Instructions for the task:
Up to and including the line containing "destruct (ask_loop_success (S", set down each line of the entries below exactly, starting from the first, and leave out the rest.

The data:
************

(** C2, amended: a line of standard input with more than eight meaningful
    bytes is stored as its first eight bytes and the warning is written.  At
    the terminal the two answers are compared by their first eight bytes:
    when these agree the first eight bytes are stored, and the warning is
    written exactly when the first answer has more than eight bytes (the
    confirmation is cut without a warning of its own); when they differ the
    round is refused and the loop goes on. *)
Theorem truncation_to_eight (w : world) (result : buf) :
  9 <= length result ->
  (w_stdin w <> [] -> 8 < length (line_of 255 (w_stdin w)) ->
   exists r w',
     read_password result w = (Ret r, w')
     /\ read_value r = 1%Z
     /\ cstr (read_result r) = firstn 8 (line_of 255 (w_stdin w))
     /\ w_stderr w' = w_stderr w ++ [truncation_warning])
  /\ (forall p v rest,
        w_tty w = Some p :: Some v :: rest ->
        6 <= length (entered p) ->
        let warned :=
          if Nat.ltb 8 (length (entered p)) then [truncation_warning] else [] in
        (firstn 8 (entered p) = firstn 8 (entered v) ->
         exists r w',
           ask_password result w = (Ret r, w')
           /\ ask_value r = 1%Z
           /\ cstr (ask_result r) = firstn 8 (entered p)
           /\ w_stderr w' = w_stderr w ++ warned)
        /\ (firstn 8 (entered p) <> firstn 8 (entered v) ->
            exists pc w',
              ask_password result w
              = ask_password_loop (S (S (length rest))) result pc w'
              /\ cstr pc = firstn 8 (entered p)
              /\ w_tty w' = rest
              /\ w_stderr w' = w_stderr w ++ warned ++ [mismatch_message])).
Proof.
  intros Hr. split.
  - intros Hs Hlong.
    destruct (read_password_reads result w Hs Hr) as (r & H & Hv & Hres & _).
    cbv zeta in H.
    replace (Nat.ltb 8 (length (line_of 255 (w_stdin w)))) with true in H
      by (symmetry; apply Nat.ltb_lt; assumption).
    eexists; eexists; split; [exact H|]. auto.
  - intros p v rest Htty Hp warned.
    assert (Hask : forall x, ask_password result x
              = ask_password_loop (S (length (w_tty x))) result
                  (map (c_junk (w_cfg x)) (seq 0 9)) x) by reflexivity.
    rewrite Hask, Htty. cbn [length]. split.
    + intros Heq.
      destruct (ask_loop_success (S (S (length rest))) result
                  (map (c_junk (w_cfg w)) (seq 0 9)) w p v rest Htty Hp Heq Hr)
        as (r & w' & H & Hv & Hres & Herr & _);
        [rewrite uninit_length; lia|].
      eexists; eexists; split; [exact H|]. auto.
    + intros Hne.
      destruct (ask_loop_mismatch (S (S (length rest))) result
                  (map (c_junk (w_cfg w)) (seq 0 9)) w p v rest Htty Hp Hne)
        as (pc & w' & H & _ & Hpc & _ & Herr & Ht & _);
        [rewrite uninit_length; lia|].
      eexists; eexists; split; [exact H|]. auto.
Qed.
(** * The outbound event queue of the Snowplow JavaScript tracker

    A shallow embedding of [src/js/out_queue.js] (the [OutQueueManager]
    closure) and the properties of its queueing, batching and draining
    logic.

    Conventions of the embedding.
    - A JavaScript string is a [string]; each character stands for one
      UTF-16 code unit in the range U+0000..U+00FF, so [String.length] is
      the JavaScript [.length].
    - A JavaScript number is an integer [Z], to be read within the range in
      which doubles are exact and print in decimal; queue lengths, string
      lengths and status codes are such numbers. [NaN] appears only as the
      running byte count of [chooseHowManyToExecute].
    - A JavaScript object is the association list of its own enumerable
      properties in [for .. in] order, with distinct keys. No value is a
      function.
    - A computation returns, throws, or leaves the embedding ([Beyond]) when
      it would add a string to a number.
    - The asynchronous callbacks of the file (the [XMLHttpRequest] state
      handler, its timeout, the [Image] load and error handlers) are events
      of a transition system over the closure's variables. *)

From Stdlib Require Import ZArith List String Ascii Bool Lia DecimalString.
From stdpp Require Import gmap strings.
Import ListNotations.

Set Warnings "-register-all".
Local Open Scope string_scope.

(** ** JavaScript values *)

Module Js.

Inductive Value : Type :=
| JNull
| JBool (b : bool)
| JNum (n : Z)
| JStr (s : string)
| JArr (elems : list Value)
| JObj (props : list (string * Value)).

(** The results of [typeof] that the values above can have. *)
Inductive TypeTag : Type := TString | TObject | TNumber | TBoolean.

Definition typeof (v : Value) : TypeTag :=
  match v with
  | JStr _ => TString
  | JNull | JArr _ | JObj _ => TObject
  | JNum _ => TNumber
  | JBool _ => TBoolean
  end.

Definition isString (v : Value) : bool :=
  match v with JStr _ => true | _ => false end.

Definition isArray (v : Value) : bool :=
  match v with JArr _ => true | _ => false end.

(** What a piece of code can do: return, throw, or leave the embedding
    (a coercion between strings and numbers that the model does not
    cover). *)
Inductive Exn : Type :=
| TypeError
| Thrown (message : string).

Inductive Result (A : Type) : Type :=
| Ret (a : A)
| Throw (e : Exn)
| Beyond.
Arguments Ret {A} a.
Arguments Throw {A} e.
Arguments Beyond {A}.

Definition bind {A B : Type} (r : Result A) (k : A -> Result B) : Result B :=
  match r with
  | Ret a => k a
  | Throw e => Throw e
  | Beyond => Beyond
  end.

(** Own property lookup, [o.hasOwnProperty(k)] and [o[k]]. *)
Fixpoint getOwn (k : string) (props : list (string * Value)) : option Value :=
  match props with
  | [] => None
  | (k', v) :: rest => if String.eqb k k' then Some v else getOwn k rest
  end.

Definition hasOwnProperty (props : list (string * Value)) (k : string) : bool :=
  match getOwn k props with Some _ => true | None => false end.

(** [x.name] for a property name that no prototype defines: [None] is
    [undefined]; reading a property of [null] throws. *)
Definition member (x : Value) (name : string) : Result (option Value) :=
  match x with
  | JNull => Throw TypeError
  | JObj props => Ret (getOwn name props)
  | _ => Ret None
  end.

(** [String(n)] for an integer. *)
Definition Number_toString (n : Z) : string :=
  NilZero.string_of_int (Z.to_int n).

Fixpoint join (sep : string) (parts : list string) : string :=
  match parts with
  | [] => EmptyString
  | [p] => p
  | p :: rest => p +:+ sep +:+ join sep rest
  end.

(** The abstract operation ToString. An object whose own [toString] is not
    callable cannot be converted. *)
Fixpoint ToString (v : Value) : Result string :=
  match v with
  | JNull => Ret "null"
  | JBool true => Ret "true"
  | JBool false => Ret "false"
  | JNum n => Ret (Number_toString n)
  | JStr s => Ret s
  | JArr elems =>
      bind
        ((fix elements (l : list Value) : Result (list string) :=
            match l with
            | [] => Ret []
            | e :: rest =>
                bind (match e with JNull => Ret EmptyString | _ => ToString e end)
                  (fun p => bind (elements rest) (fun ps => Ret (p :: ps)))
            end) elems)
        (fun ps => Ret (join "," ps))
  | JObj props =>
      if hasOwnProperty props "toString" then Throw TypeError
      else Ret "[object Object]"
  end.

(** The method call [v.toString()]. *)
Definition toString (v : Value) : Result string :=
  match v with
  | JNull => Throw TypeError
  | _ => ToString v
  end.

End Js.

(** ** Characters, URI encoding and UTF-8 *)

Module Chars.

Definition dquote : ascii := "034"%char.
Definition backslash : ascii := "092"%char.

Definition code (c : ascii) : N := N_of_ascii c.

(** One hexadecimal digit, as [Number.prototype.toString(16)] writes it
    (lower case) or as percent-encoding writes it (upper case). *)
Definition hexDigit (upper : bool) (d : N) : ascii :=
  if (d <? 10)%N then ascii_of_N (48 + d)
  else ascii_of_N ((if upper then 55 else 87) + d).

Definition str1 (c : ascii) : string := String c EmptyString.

************

Finished task:
(** C2, amended: a line of standard input with more than eight meaningful
    bytes is stored as its first eight bytes and the warning is written.  At
    the terminal the two answers are compared by their first eight bytes:
    when these agree the first eight bytes are stored, and the warning is
    written exactly when the first answer has more than eight bytes (the
    confirmation is cut without a warning of its own); when they differ the
    round is refused and the loop goes on. *)
Theorem truncation_to_eight (w : world) (result : buf) :
  9 <= length result ->
  (w_stdin w <> [] -> 8 < length (line_of 255 (w_stdin w)) ->
   exists r w',
     read_password result w = (Ret r, w')
     /\ read_value r = 1%Z
     /\ cstr (read_result r) = firstn 8 (line_of 255 (w_stdin w))
     /\ w_stderr w' = w_stderr w ++ [truncation_warning])
  /\ (forall p v rest,
        w_tty w = Some p :: Some v :: rest ->
        6 <= length (entered p) ->
        let warned :=
          if Nat.ltb 8 (length (entered p)) then [truncation_warning] else [] in
        (firstn 8 (entered p) = firstn 8 (entered v) ->
         exists r w',
           ask_password result w = (Ret r, w')
           /\ ask_value r = 1%Z
           /\ cstr (ask_result r) = firstn 8 (entered p)
           /\ w_stderr w' = w_stderr w ++ warned)
        /\ (firstn 8 (entered p) <> firstn 8 (entered v) ->
            exists pc w',
              ask_password result w
              = ask_password_loop (S (S (length rest))) result pc w'
              /\ cstr pc = firstn 8 (entered p)
              /\ w_tty w' = rest
              /\ w_stderr w' = w_stderr w ++ warned ++ [mismatch_message])).
Proof.
  intros Hr. split.
  - intros Hs Hlong.
    destruct (read_password_reads result w Hs Hr) as (r & H & Hv & Hres & _).
    cbv zeta in H.
    replace (Nat.ltb 8 (length (line_of 255 (w_stdin w)))) with true in H
      by (symmetry; apply Nat.ltb_lt; assumption).
    eexists; eexists; split; [exact H|]. auto.
  - intros p v rest Htty Hp warned.
    assert (Hask : forall x, ask_password result x
              = ask_password_loop (S (length (w_tty x))) result
                  (map (c_junk (w_cfg x)) (seq 0 9)) x) by reflexivity.
    rewrite Hask, Htty. cbn [length]. split.
    + intros Heq.
      destruct (ask_loop_success (S (S (length rest))) result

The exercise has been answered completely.